Wien/Kiew/Pjöngjang. Das gesamte US-Festland liege nun in Reichweite Pjöngjangs, drohte Diktator Kim Jong-un nach dem ersten erfolgreichen Test einer Interkontinentalrakete Ende Juli – und markierte damit einen Meilenstein im nordkoreanischen Raketenprogramm. Selbst Experten hatten die Schlagkraft der Hwasong-Geschosse unterschätzt. Doch wie eine so rasante Entwicklung überhaupt möglich gewesen sei, fragten sich Beobachter und, ob Nordkorea die dazugehörigen Triebwerke erstmals im September 2016 getestet habe?

Die Spuren führten nach Dnipro im Osten der Ukraine, meinen Forscher des Londoner Instituts für Strategische Studien. Jahrzehntelang produzierte dort die Fabrik Juschmasch Triebwerke des Typs RD-250 für sowjetische Raketen. Die Forscher berufen sich auf von Pjöngjang veröffentlichte Fotos, berichtete die „New York Times“. Die nach Ausbruch des ukrainischen Bürgerkriegs 2014 in die Bedeutungslosigkeit geratene Fabrik könnte die russische Technologie in der Suche nach neuen Aufträgen an Nordkorea verkauft haben, lautet die Theorie. Denn Pjöngjang habe bereits 2012 versucht, Geheiminformationen aus dem Komplex zu stehlen.

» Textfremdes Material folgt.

(** The state [newMulticastState] publishes, from the querier variables heard
    before the first membership and a random seed. *)
Definition newMulticastState (now : Z) (seed : option multicastQuerierState) (random : Z) : multicastState :=
  let querier := match seed with
                 | Some q => fst (refresh q now)
                 | None => defaultMulticastQuerierState
                 end in
  mkMulticast querier ∅ 0 ∅ ∅ (mkFamily 0 0) (mkFamily 0 0) random false false (Some ∅) (mkFamily 0 0).

(** ** Entry points of the stack

    [registered] stands for the test of the endpoint against the socket tables,
    [dual] and [v6] for the families of the socket; a closed stack has no state to change.  [ErrClosed] is
    [net.ErrClosed]. *)

Inductive MulticastSourceFilterMode := MulticastSourceFilterExclude | MulticastSourceFilterInclude.

Inductive stackResult (T : Type) :=
| Done (value : T)
| Refused (error : errno)
| Closed.
Arguments Done {T} value.
Arguments Refused {T} error.
Arguments Closed {T}.

Definition operationNeedsSource (operation : multicastMembershipOperation) : bool :=
  match operation with multicastJoinAnySource | multicastLeaveGroup => false | _ => true end.

Definition operationExcludes (operation : multicastMembershipOperation) : bool :=
  match operation with multicastJoinAnySource | multicastExcludeSource | multicastIncludeSource => true | _ => false end.

Definition liftOutcome {T} (o : outcome T) : stackResult T :=
  match o with Ret v => Done v | Fail e => Refused e | Panic => Closed end.
(** One due retransmission. *)
Definition collectRetransmission (now : Z) (group : Addr) (s : multicastState) : list multicastReportBatch * multicastState :=
  match ms_retransmissions s !! group with
  | None => ([], s)
  | Some pending =>
      if now <? rt_due pending then ([], s)
      else
        let '(records, advanced, remains) := advanceRetransmissionLocked pending in
        let v6 := is6 group in
        let legacy := legacyVersionLocked s v6 in
        let records := map (fun r => mkRecord (rr_type r) group (rr_sources r)) records in
        let batch := mkBatch v6 legacy group (rt_exists pending) (rt_lastReporter pending) records (atFamily v6 (ms_reportCancel s)) in
        let s := if negb (legacy =? 0) && rt_exists pending
                 then updateGroup group (fun g => g <| gs_lastReporter := true |>) s else s in
        let batches := if negb (legacy =? 0) || negb (zlen records =? 0) then [batch] else [] in
        let remains := if negb (legacy =? 0) && negb (rt_exists pending) then false else remains in
        if remains then
          let interval := if negb (legacy =? 0) then 10 * second else multicastUnsolicitedReportInterval in
          let '(delay, s) := randomDelayLocked interval s in
          (batches, s <| ms_retransmissions := <[group := advanced <| rt_due := now + delay |>]> (ms_retransmissions s) |>)
        else (batches, s <| ms_retransmissions := delete group (ms_retransmissions s) |>)
  end.

Fixpoint collectRetransmissions (now : Z) (order : list Addr) (s : multicastState) : list multicastReportBatch * multicastState :=
  match order with
  | [] => ([], s)
  | group :: rest =>
      let '(first, s) := collectRetransmission now group s in
      let '(others, s) := collectRetransmissions now rest s in
      (first ++ others, s)
  end.
(** ** Protocol events keep the memberships *)

Lemma randomDelay_same maximum s : sameGroups s (snd (randomDelayLocked maximum s)).
Proof. unfold randomDelayLocked. destruct (maximum <=? 0); [done|]. by apply sameGroups_objects. Qed.

Lemma noteQuery_same v6 version general robustness interval response now s :
  sameGroups s (noteQueryVersionLocked v6 version general robustness interval response now s).
Proof.
  unfold noteQueryVersionLocked. cbv zeta. set (s1 := refreshCompatibilityLocked now s).
  trans s1; [apply refresh_same|]. set (s2 := s1 <| ms_querier := _ |>).
  trans s2; [by apply sameGroups_objects|apply refresh_same].
Qed.

Lemma wake_same s : sameGroups s (wakeLocked s).
Proof. by apply sameGroups_objects. Qed.

Lemma armLegacy_same v6 maximum now order s : sameGroups s (armLegacyGroups v6 maximum now order s).
Proof.
  revert s. induction order as [|a rest IH]; intros s; [done|]. cbn. destruct (_ || _); [done|]. destruct (groupAt s a) as [g|]; [|done].
  pose proof (randomDelay_same maximum s) as Hr. destruct (randomDelayLocked maximum s) as [delay s1]. cbn in Hr. cbv zeta.
  trans s1; [done|]. destruct (_ || _); [|apply IH].
  trans (updateGroup a (fun g => g <| gs_query := mkPendingQuery (now + delay) ∅ false |>) s1); [by apply sameGroups_update|apply IH].
Qed.

Lemma scheduleGeneral_same v6 maximum now order s : sameGroups s (scheduleGeneral v6 maximum now order s).
Proof.
  unfold scheduleGeneral. cbv zeta. destruct (_ <? _); [apply armLegacy_same|]. destruct (negb _); [|done].
  pose proof (randomDelay_same maximum s) as Hr. destruct (randomDelayLocked maximum s) as [delay s1]. cbn in Hr.
  trans s1; [done|by apply sameGroups_objects].
Qed.

Lemma noteScheduled_same query now s : sameGroups s (snd (noteScheduledQuery query now s)).
Proof.
  unfold noteScheduledQuery. cbv zeta. destruct (_ && _); [|apply noteQuery_same].
  destruct (q_v6 query); [done|]. by destruct (_ =? 1).
Qed.

Lemma scheduleQuery_same query now order s : sameGroups s (scheduleQuery query now order s).
Proof.
  unfold scheduleQuery. destruct (ms_closed s); [done|]. cbv zeta. set (s1 := refreshCompatibilityLocked now s).
  trans s1; [apply refresh_same|]. pose proof (noteScheduled_same query now s1) as Hn. destruct (noteScheduledQuery query now s1) as [q s2]. cbn in Hn.
  trans s2; [done|]. set (maximum := if _ <=? 0 then nanosecond else _). destruct (isUnspecified _).
  - set (s3 := scheduleGeneral _ _ _ _ _). trans s3; [apply scheduleGeneral_same|apply wake_same].
  - destruct (groupAt s2 (q_group q)) as [g|]; [|done]. destruct (negb (multicastGroupNeedsReport _)); [done|].
    pose proof (randomDelay_same maximum s2) as Hr. destruct (randomDelayLocked maximum s2) as [delay s3]. cbn in Hr.
    destruct (_ && _); [done|]. trans s3; [done|]. set (s4 := updateGroup _ _ s3).
    trans s4; [by apply sameGroups_update|apply wake_same].
Qed.

Lemma heardLegacy_same group now s : sameGroups s (heardLegacyReport group now s).
Proof.
  unfold heardLegacyReport. destruct (isSourceSpecificMulticast group); [done|]. destruct (ms_closed s); [done|]. cbv zeta.
  set (s1 := refreshCompatibilityLocked now s). destruct (_ =? _); [apply refresh_same|]. trans s1; [apply refresh_same|].
  destruct (groupAt s1 group) as [g|]; [|apply wake_same]. set (s2 := updateGroup group _ s1).
  trans s2; [by apply sameGroups_update|]. destruct (ms_retransmissions s2 !! group) as [p|]; [|apply wake_same].
  destruct (rt_exists p); [|apply wake_same]. by apply sameGroups_objects.
Qed.

Lemma collectRetransmission_same now group s : sameGroups s (snd (collectRetransmission now group s)).
Proof.
  unfold collectRetransmission. destruct (ms_retransmissions s !! group) as [p|]; [|done]. destruct (now <? rt_due p); [done|].
  destruct (advanceRetransmissionLocked p) as [[records advanced] remains]. cbv zeta.
  match goal with |- context [if ?b then updateGroup group ?f s else s] =>
    assert (sameGroups s (if b then updateGroup group f s else s)) as H1 by (destruct b; [by apply sameGroups_update|done]);
    set (s1 := if b then updateGroup group f s else s) in * end. clearbody s1.
  destruct (if _ && _ then false else remains).
  - match goal with |- context [randomDelayLocked ?m s1] => pose proof (randomDelay_same m s1) as Hr; destruct (randomDelayLocked m s1) as [delay s2] end.
    cbn in Hr |- *. trans s1; [done|]. trans s2; [done|by apply sameGroups_objects].
  - cbn. trans s1; [done|by apply sameGroups_objects].
Qed.

Lemma collectRetransmissions_same now order s : sameGroups s (snd (collectRetransmissions now order s)).
Proof.
  revert s. induction order as [|a rest IH]; intros s; [done|]. cbn. pose proof (collectRetransmission_same now a s) as H1.
  destruct (collectRetransmission now a s) as [b s1]. pose proof (IH s1) as H2. destruct (collectRetransmissions now rest s1) as [b' s2].
  cbn in *. by trans s1.
Qed.

Lemma generalRecords_same v6 order s : sameGroups s (snd (generalRecords v6 order s)).
Proof.
  revert s. induction order as [|a rest IH]; intros s; [done|]. cbn [generalRecords]. destruct (groupAt s a) as [g|]; [|apply IH].
  destruct (_ || _); [apply IH|]. cbv zeta.
  match goal with |- context [if ?b then updateGroup a ?f s else s] =>
    assert (sameGroups s (if b then updateGroup a f s else s)) as H1 by (destruct b; [by apply sameGroups_update|done]);
    set (s1 := if b then updateGroup a f s else s) in * end. clearbody s1.
  set (s2 := updateGroup a _ s1). assert (sameGroups s1 s2) as H2 by (apply sameGroups_update; intros g'; by destruct (negb _)).
  clearbody s2. pose proof (IH s2) as H3. destruct (generalRecords v6 rest s2) as [[bs rs] s3]. cbn in *. trans s1; [done|]. by trans s2.
Qed.

Lemma collectGeneral_same now v6 order s : sameGroups s (snd (collectGeneral now v6 order s)).
Proof.
  unfold collectGeneral. cbv zeta. destruct (_ || _); [done|]. pose proof (generalRecords_same v6 order s) as H.
  destruct (generalRecords v6 order s) as [[bs rs] s1]. cbn in *. trans s1; [done|by apply sameGroups_objects].
Qed.

Lemma collectQuery_same now group s : sameGroups s (snd (collectQuery now group s)).
Proof.
  unfold collectQuery. destruct (groupAt s group) as [g|]; [|done]. cbv zeta. destruct (_ || _); [done|].
  set (s1 := updateGroup group _ s). assert (sameGroups s s1) as H by by apply sameGroups_update.
  destruct (negb _); cbn; [|done]. trans s1; [done|by apply sameGroups_update].
Qed.

Lemma collectQueries_same now order s : sameGroups s (snd (collectQueries now order s)).
Proof.
  revert s. induction order as [|a rest IH]; intros s; [done|]. cbn. pose proof (collectQuery_same now a s) as H1.
  destruct (collectQuery now a s) as [b s1]. pose proof (IH s1) as H2. destruct (collectQueries now rest s1) as [b' s2].
  cbn in *. by trans s1.
Qed.
Lemma transition_allow robustness old current p x : mf_mode old = mf_mode current ->
  rt_allow (mergeTransition robustness old current p) !! x =
  if decide (x ∈ lostSources old current) then None
  else if decide (x ∈ gainedSources old current) then Some robustness else rt_allow p !! x.
Proof.
  intros Hm. unfold mergeTransition. rewrite bool_decide_eq_true_2 by done. cbn [negb].
  unfold lostSources, gainedSources. rewrite Hm. destruct (mf_mode current); cbn.
  all: by rewrite dropSources_lookup, countSources_lookup.
Qed.

Lemma transition_block robustness old current p x : mf_mode old = mf_mode current ->
  rt_block (mergeTransition robustness old current p) !! x =
  if decide (x ∈ lostSources old current) then Some robustness
  else if decide (x ∈ gainedSources old current) then None else rt_block p !! x.
Proof.
  intros Hm. unfold mergeTransition. rewrite bool_decide_eq_true_2 by done. cbn [negb].
  unfold lostSources, gainedSources. rewrite Hm. destruct (mf_mode current); cbn; by rewrite countSources_lookup, dropSources_lookup.
Qed.

Lemma transition_keeps robustness old current p :
  rt_filter (mergeTransition robustness old current p) = rt_filter p /\
  (mf_mode old = mf_mode current -> rt_modeRemaining (mergeTransition robustness old current p) = rt_modeRemaining p).
Proof. unfold mergeTransition. case_bool_decide; by cbn. Qed.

Kiew weist die Vorwürfe zurück: Seit der Unabhängigkeit 1991 habe Juschmasch die Triebwerke nicht mehr produziert, heißt es in der ukrainischen Botschaft in Wien. Die Gerüchte seien vom Kreml verbreitet worden. Damit wolle Moskau seine Beteiligung am nordkoreanischen Raketenprogramm verschleiern. Derzeit befinde sich auf ukrainischem Gebiet nur ein Modell, in Russland aber lagerten alte sowjetische Raketen mit RD-250-Triebwerken.

Auch der US-Geheimdienst entlastet die Ukraine: Nordkorea sei nicht auf Importe angewiesen, es könne Raketentriebwerke selbst herstellen, zitierte Reuters einen Beamten. Ohne Hilfe aus dem Ausland lassen sich die gigantischen Fortschritte jedoch nicht erklären: Pjöngjang könnte ausländische Forscher angeheuert oder Nordkoreaner zur Ausbildung ins Ausland geschickt haben, heißt es.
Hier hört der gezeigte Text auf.